(** X26.  The status of a line item plays no part in [checkAvailability]
    or in the check of [createBooking]: with all line items of a booking
    set to any status, rejected, cancelled or deleted included,
    [checkAvailability] ends as before and a requested line exceeds
    availability exactly when it did before. *)
Theorem check_availability_ignores_status
        (orderId : string) (st : Status) (itemId reader : string) (s e : Z) (w : World) :
  snd (checkAvailability itemId s e reader (set_order_items_status orderId st w))
  = snd (checkAvailability itemId s e reader w)
  /\ (forall item,
         exceeds_availability (set_order_items_status orderId st w) item
         <-> exceeds_availability w item).
Proof.
  split.
  - rewrite !checkAvailability_run. cbv zeta.
    cbn [env set_order_items_status with_order_items with_env fault calls tick].
    unfold overlappingOrders_check, capacity.
    cbn [order_items storage_items set_order_items_status with_order_items].
    rewrite where_check_ignores_status.
    destruct (fault _ _); [reflexivity |].
    destruct (fault _ _); [reflexivity |].
    destruct (single _); reflexivity.
  - intros item. unfold exceeds_availability, capacity, overlappingOrders_create.
    cbn [order_items storage_items set_order_items_status with_order_items].
    change (where_create item)
      with (where_check (item_id item) (start_date item) (end_date item)).
    rewrite where_check_ignores_status. reflexivity.
Qed.

(** X27.  Only overlapping rows of the item count.  A ledger row for
    another item, or one that ends before the range begins or begins
    after it ends, changes neither the answer of [checkAvailability] nor
    that of the availability calculator. *)
Theorem availability_ignores_unrelated_rows
        (itemId reader : string) (s e : Z) (w : World) (r : OrderItem)
        (Hunrelated : oi_item_id r <> itemId
                      \/ oi_end_date r < s \/ e < oi_start_date r) :
  snd (checkAvailability itemId s e reader (with_order_items w (order_items w ++ [r])))
  = snd (checkAvailability itemId s e reader w)
  /\ snd (calculateAvailableQuantity itemId s e
            (with_order_items w (order_items w ++ [r])))
     = snd (calculateAvailableQuantity itemId s e w).
Proof.
  assert (where_check itemId s e r = false) as Hcheck.
  { destruct (where_check itemId s e r) eqn:E; [| reflexivity].
    apply where_check_spec in E. destruct E as [Hid [H1 H2]].
    destruct Hunrelated as [H | [H | H]]; [contradiction | lia | lia]. }
  assert (where_calc itemId s e r = false) as Hcalc.
  { destruct (where_calc itemId s e r) eqn:E; [| reflexivity].
    apply where_calc_implies_check in E. congruence. }
  rewrite !checkAvailability_run, !calculateAvailableQuantity_run. cbv zeta.
  cbn [env with_order_items with_env fault calls tick].
  unfold overlappingOrders_check, overlapping_calc, capacity.
  cbn [order_items storage_items with_order_items].
  rewrite (filter_app_one _ _ _ Hcheck), (filter_app_one _ _ _ Hcalc).
  split;
    (destruct (fault _ _); [reflexivity |]);
    (destruct (fault _ _); [reflexivity |]);
    destruct (single _); reflexivity.
Qed.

******************************

* **Work order**
Which lines above run from the one containing "ledger row for" to the one containing "(Hunrelated : oi_item_id r <> itemId"? Give them again exactly, both ends included.

* **Reply to the task**
(** X27.  Only overlapping rows of the item count.  A ledger row for
    another item, or one that ends before the range begins or begins
    after it ends, changes neither the answer of [checkAvailability] nor
    that of the availability calculator. *)
Theorem availability_ignores_unrelated_rows
        (itemId reader : string) (s e : Z) (w : World) (r : OrderItem)
        (Hunrelated : oi_item_id r <> itemId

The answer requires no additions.